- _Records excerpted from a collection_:
Record resize := Resize {
  columnWidths : gmap string size;
  rowHeights : gmap nat size;
  resizingRef : option (target * Z * start_size);  (* handle, start, startSize *)
  listening : bool                          (* document listeners attached *)
}.

(** [columnWidths[id]], through the prototype chain of a plain object. *)
Definition width_of (widths : gmap string size) (id : string) : found :=
  match widths !! id with
  | Some w => Own w
  | None => if includes OBJECT_PROTOTYPE id then Member id else Missing
  end.

(** [columnWidths[id] || 150]: zero, NaN and undefined are falsy, an object
    is not. *)
Definition width_or (x : found) (d : Z) : start_size :=
  match x with
  | Own (Px n) => if Z.eqb n 0 then Number d else Number n
  | Own NaN => Number d
  | Member name => Object name
  | Missing => Number d
  end.

(** [rowHeights[id] || 'auto'], with 'auto' then taken as 30; the key is a
    row number, which names no inherited member. *)
Definition height_or (x : option size) (d : Z) : start_size :=
  match x with
  | Some (Px n) => if Z.eqb n 0 then Number d else Number n
  | Some NaN => Number d
  | None => Number d
  end.

Definition handleMouseDown (clientX clientY : Z) (t : target) (st : resize)
  : resize :=
  let effectiveStartSize :=
    match t with
    | Column id => width_or (width_of (columnWidths st) id) 150
    | RowOf id => height_or (rowHeights st !! id) 30
    end in
  let start := match t with Column _ => clientX | RowOf _ => clientY end in
  Resize (columnWidths st) (rowHeights st)
    (Some (t, start, effectiveStartSize)) true.

(** [startSize + diff] *)
Definition plus (startSize : start_size) (diff : Z) : sum :=
  match startSize with
  | Number n => SumNumber (n + diff)
  | Object name => SumText name diff
  end.

(** [Math.max(least, x)]: the text of an object followed by digits is no
    numeral, so it converts to NaN, and so does the maximum. *)
Definition Math_max (least : Z) (x : sum) : size :=
  match x with
  | SumNumber n => Px (Z.max least n)
  | SumText _ _ => NaN
  end.

Definition handleMouseMove (clientX clientY : Z) (st : resize) : resize :=
  match resizingRef st with
  | None => st
  | Some (Column id, start, startSize) =>
      let diff := (clientX - start)%Z in
      let newWidth := Math_max 50 (plus startSize diff) in
      Resize (<[id := newWidth]> (columnWidths st)) (rowHeights st)
        (resizingRef st) (listening st)
  | Some (RowOf id, start, startSize) =>
      let diff := (clientY - start)%Z in
      let newHeight := Math_max 30 (plus startSize diff) in
      Resize (columnWidths st) (<[id := newHeight]> (rowHeights st))
        (resizingRef st) (listening st)
  end.

Definition handleMouseUp (st : resize) : resize :=
  match resizingRef st with
  | Some _ => Resize (columnWidths st) (rowHeights st) None false
  | None => st
  end.

(** [!columnWidths[h]] *)
Definition width_falsy (x : found) : bool :=
  match x with
  | Own (Px n) => Z.eqb n 0
  | Own NaN => true
  | Member _ => false
  | Missing => true
  end.

(** [initialWidths[h] = 150] on a plain object: the name [__proto__] is the
    prototype setter, which ignores a number and adds no property. *)
Definition set_default_width (initialWidths : gmap string size) (h : string)
  : gmap string size :=
  if String.eqb h "__proto__" then initialWidths
  else <[h := Px 150]> initialWidths.

(** The effect run when [headers] changes; the spread of [initialWidths] goes
    over that of [prev]. *)
Definition initializeWidths (headers : list string) (st : resize) : resize :=
  let initialWidths :=
    foldl (fun acc h =>
             if width_falsy (width_of (columnWidths st) h)
             then set_default_width acc h else acc)
      ∅ headers in
  Resize (initialWidths ∪ columnWidths st)
    (rowHeights st) (resizingRef st) (listening st).

Inductive resize_event :=
| MouseDown (clientX clientY : Z) (t : target)
| MouseMove (clientX clientY : Z)
| MouseUp
| HeadersChanged (headers : list string).

Definition resize_step (st : resize) (e : resize_event) : resize :=
  match e with
  | MouseDown x y t => handleMouseDown x y t st
  | MouseMove x y => handleMouseMove x y st
  | MouseUp => handleMouseUp st
  | HeadersChanged hs => initializeWidths hs st
  end.

Definition resize_init : resize := Resize ∅ ∅ None false.

(** A stored column width is a number not below 50, or NaN under a name that
    [Object.prototype] has; a stored row height is a number not below 30. *)
Definition sizes_bounded (st : resize) : Prop :=
  (∀ h w, columnWidths st !! h = Some w →
     match w with
     | Px n => (50 ≤ n)%Z
     | NaN => includes OBJECT_PROTOTYPE h = true
     end)
  ∧ (∀ i w, rowHeights st !! i = Some w → ∃ n, w = Px n ∧ (30 ≤ n)%Z).

(** The start size of a drag is an object only for a column whose name
    [Object.prototype] has. *)
Definition drag_ok (st : resize) : Prop :=
  match resizingRef st with
  | Some (Column id, _, Object name) =>
      name = id ∧ includes OBJECT_PROTOTYPE id = true
  | Some (RowOf _, _, Object _) => False
  | _ => True
  end.

End CsvResize.

(** ** Property lists *)

Section Assoc.
Context {A : Type}.
Implicit Types (k : string) (x : A) (ps : list (string * A)).

Lemma assoc_get_set_eq k x ps : assoc_get k (assoc_set k x ps) = Some x.
Proof.
  induction ps as [|[k' y] r IH]; simpl.
  - by rewrite String.eqb_refl.
  - destruct (String.eqb k k') eqn:E; simpl; rewrite E; [done | exact IH].
Qed.

Lemma assoc_get_set_ne k k' x ps :
  k ≠ k' → assoc_get k' (assoc_set k x ps) = assoc_get k' ps.
Proof.
  intros Hne. induction ps as [|[k0 y] r IH]; simpl.
  - destruct (String.eqb_spec k' k); congruence.
  - destruct (String.eqb_spec k k0) as [->|Hk]; simpl.
    + destruct (String.eqb_spec k' k0); congruence.
    + destruct (String.eqb_spec k' k0); [done | exact IH].
Qed.

Lemma assoc_set_id k x ps : assoc_get k ps = Some x → assoc_set k x ps = ps.
Proof.
  induction ps as [|[k' y] r IH]; simpl; [done |].
  destruct (String.eqb_spec k k') as [->|Hk]; intros H.
  - by simplify_eq.
  - by rewrite IH.
Qed.

End Assoc.

Lemma index_key_not_UA i : index_key i ≠ UA.
Proof.
  unfold index_key, NilZero.string_of_uint, UA.
  destruct (Nat.to_uint i); simpl; discriminate.
Qed.

Lemma string_props_no_UA (f : ascii → value) cs n :
  assoc_get UA (imap (fun i c => (index_key (n + i), f c)) cs) = None.
Proof.
  revert n. induction cs as [|c cs IH]; intros n; [done |].
  rewrite imap_cons. cbn [assoc_get].
  destruct (String.eqb_spec UA (index_key (n + 0))) as [E|_].
  - by destruct (index_key_not_UA (n + 0)).
  - rewrite <- (IH (S n)). f_equal. apply imap_ext. intros i x _. simpl.
    by rewrite Nat.add_succ_r.
Qed.

Lemma inherited_UA v : inherited v UA = VUndefined.
Proof. destruct v as [| |b|n|str|[|] ps|ps|nm ps]; reflexivity. Qed.

Lemma prop_UA_own v :
  prop v UA = default VUndefined (assoc_get UA (own_props v)).
Proof.
  unfold prop. destruct (assoc_get UA (own_props v)); [done |].
  apply inherited_UA.
Qed.

Lemma prop_primitive_UA v :
  match v with
  | VObj _ _ | VObjOnDefault _ | VBuiltin _ _ => False
  | _ => True
  end → prop v UA = VUndefined.
Proof.
  rewrite prop_UA_own. destruct v; simpl; try done. intros _.
  by rewrite (string_props_no_UA (fun c => VStr (String c "")) _ 0).
Qed.

Lemma truthy_prop_Some v a :
  prop v UA = a → truthy a = true → assoc_get UA (own_props v) = Some a.
Proof.
  rewrite prop_UA_own.
  destruct (assoc_get UA (own_props v)); simpl; intros <-; [done |].
  discriminate.
Qed.

Lemma prop_own v k x : assoc_get k (own_props v) = Some x → prop v k = x.
Proof. unfold prop. by intros ->. Qed.

(** ** Loading *)

Lemma js_get_Some obj ua : js_get obj UA = Some ua → ua = prop obj UA.
Proof. destruct obj; simpl; congruence. Qed.

Lemma pushed_completes isNew v :
  is_Some (pushed isNew v) ↔ completes isNew v = true.
Proof.
  unfold pushed, prepare.
  destruct isNew, v as [| |b|n|s|a ps|ps|nm ps]; simpl;
    rewrite ?(prop_primitive_UA (VBool b) I), ?(prop_primitive_UA (VNum n) I),
      ?(prop_primitive_UA (VStr s) I); simpl;
    try (destruct (truthy (prop _ UA)); simpl);
    (split; [first [done | by intros [? ?] | by eauto]
            | first [done | by eauto]]).
Qed.

Lemma pushed_same_fields isNew v e : pushed isNew v = Some e → same_fields v e.
Proof.
  unfold pushed, prepare. intros H k Hk.
  destruct isNew; simpl in H.
  - destruct (js_get v UA) as [ua|] eqn:Hg; simpl in H; [| done].
    destruct (truthy ua); simpl in H.
    + destruct (js_get v UA); by simplify_eq/=.
    + destruct v; simpl in H; try done; simplify_eq/=;
        by apply assoc_get_set_ne.
  - destruct (js_get v UA); by simplify_eq/=.
Qed.

Section LoadFacts.

Variable JSON_parse : string -> option value.
Implicit Types (st : load_state) (lines : list string).

Lemma handleFileUpload_line_load st idx line :
  handleFileUpload_line JSON_parse st idx line
  = load_line JSON_parse false st idx line.
Proof.
  unfold handleFileUpload_line, load_line, try_line, prepare.
  destruct (nonblank line); [| done].
  by destruct (JSON_parse line).
Qed.

Lemma handleFileUpload_load text :
  handleFileUpload JSON_parse text = load JSON_parse false text.
Proof.
  unfold handleFileUpload, load, load_lines.
  generalize 0 load_init.
  induction (split_lines text) as [|line lines IH]; intros idx st; simpl.
  - done.
  - by rewrite IH, handleFileUpload_line_load.
Qed.

Lemma load_line_entries isNew st idx line :
  parsedEntries (load_line JSON_parse isNew st idx line)
  = parsedEntries st ++ option_list (accept JSON_parse isNew line).
Proof.
  unfold load_line, accept, try_line, pushed.
  destruct (nonblank line); simpl; [| by rewrite app_nil_r].
  destruct (JSON_parse line) as [obj|]; simpl; [| by rewrite app_nil_r].
  destruct (prepare isNew obj) as [obj'|]; simpl; [| by rewrite app_nil_r].
  destruct (js_get obj' UA); simpl; [done | by rewrite app_nil_r].
Qed.

Lemma load_line_overlay isNew st idx line :
  overlay_ok (parsedEntries st) (loadedAnnotations st) →
  let st' := load_line JSON_parse isNew st idx line in
  overlay_ok (parsedEntries st') (loadedAnnotations st').
Proof.
  intros Hok. unfold load_line, try_line.
  destruct (nonblank line); simpl; [| done].
  destruct (JSON_parse line) as [obj|]; simpl; [| done].
  destruct (prepare isNew obj) as [obj'|]; simpl; [| done].
  destruct (js_get obj' UA) as [ua|] eqn:Hg; simpl; [| done].
  apply js_get_Some in Hg. intros i.
  destruct (lt_eq_lt_dec i (length (parsedEntries st))) as [[Hlt| ->]|Hgt].
  - rewrite lookup_app_l by done.
    destruct (truthy ua); [rewrite lookup_insert_ne by lia |]; apply Hok.
  - rewrite list_lookup_middle by done. simpl. unfold carried. rewrite <- Hg.
    destruct (truthy ua); [by rewrite lookup_insert_eq |].
    rewrite Hok, lookup_ge_None_2; [done | lia].
  - rewrite (lookup_ge_None_2 (_ ++ _)) by (rewrite length_app; simpl; lia).
    destruct (truthy ua); [rewrite lookup_insert_ne by lia |];
      rewrite Hok, lookup_ge_None_2; (done || lia).
Qed.

Lemma load_line_logged isNew st idx line :
  logged st `prefix_of` logged (load_line JSON_parse isNew st idx line).
Proof.
  unfold load_line, try_line.
  destruct (nonblank line); simpl; [| done].
  destruct (JSON_parse line) as [obj|]; simpl; [| by apply prefix_app_r].
  destruct (prepare isNew obj) as [obj'|]; simpl; [| by apply prefix_app_r].
  destruct (js_get obj' UA); simpl; [done | by apply prefix_app_r].
Qed.

Lemma load_line_malformed isNew st idx line :
  JSON_parse line = None →
  load_line JSON_parse isNew st idx line
  = if nonblank line
    then LoadState (parsedEntries st) (loadedAnnotations st) (logged st ++ [idx])
    else st.
Proof. intros H. unfold load_line, try_line. by rewrite H. Qed.

Lemma load_loop_app isNew l1 l2 idx st :
  load_loop JSON_parse isNew (l1 ++ l2) idx st
  = load_loop JSON_parse isNew l2 (idx + length l1)
      (load_loop JSON_parse isNew l1 idx st).
Proof.
  revert idx st. induction l1 as [|x l1 IH]; intros idx st; simpl.
  - by rewrite Nat.add_0_r.
  - rewrite IH. f_equal. lia.
Qed.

- _WORK ORDER_: The answer is the run of lines above from the line containing "destruct (truthy ua); simpl in H." through the line containing "- rewrite lookup_app_l by done.", copied exactly and alone.

- _EXERCISE ANSWER_:
    destruct (truthy ua); simpl in H.
    + destruct (js_get v UA); by simplify_eq/=.
    + destruct v; simpl in H; try done; simplify_eq/=;
        by apply assoc_get_set_ne.
  - destruct (js_get v UA); by simplify_eq/=.
Qed.

Section LoadFacts.

Variable JSON_parse : string -> option value.
Implicit Types (st : load_state) (lines : list string).

Lemma handleFileUpload_line_load st idx line :
  handleFileUpload_line JSON_parse st idx line
  = load_line JSON_parse false st idx line.
Proof.
  unfold handleFileUpload_line, load_line, try_line, prepare.
  destruct (nonblank line); [| done].
  by destruct (JSON_parse line).
Qed.

Lemma handleFileUpload_load text :
  handleFileUpload JSON_parse text = load JSON_parse false text.
Proof.
  unfold handleFileUpload, load, load_lines.
  generalize 0 load_init.
  induction (split_lines text) as [|line lines IH]; intros idx st; simpl.
  - done.
  - by rewrite IH, handleFileUpload_line_load.
Qed.

Lemma load_line_entries isNew st idx line :
  parsedEntries (load_line JSON_parse isNew st idx line)
  = parsedEntries st ++ option_list (accept JSON_parse isNew line).
Proof.
  unfold load_line, accept, try_line, pushed.
  destruct (nonblank line); simpl; [| by rewrite app_nil_r].
  destruct (JSON_parse line) as [obj|]; simpl; [| by rewrite app_nil_r].
  destruct (prepare isNew obj) as [obj'|]; simpl; [| by rewrite app_nil_r].
  destruct (js_get obj' UA); simpl; [done | by rewrite app_nil_r].
Qed.

Lemma load_line_overlay isNew st idx line :
  overlay_ok (parsedEntries st) (loadedAnnotations st) →
  let st' := load_line JSON_parse isNew st idx line in
  overlay_ok (parsedEntries st') (loadedAnnotations st').
Proof.
  intros Hok. unfold load_line, try_line.
  destruct (nonblank line); simpl; [| done].
  destruct (JSON_parse line) as [obj|]; simpl; [| done].
  destruct (prepare isNew obj) as [obj'|]; simpl; [| done].
  destruct (js_get obj' UA) as [ua|] eqn:Hg; simpl; [| done].
  apply js_get_Some in Hg. intros i.
  destruct (lt_eq_lt_dec i (length (parsedEntries st))) as [[Hlt| ->]|Hgt].
  - rewrite lookup_app_l by done.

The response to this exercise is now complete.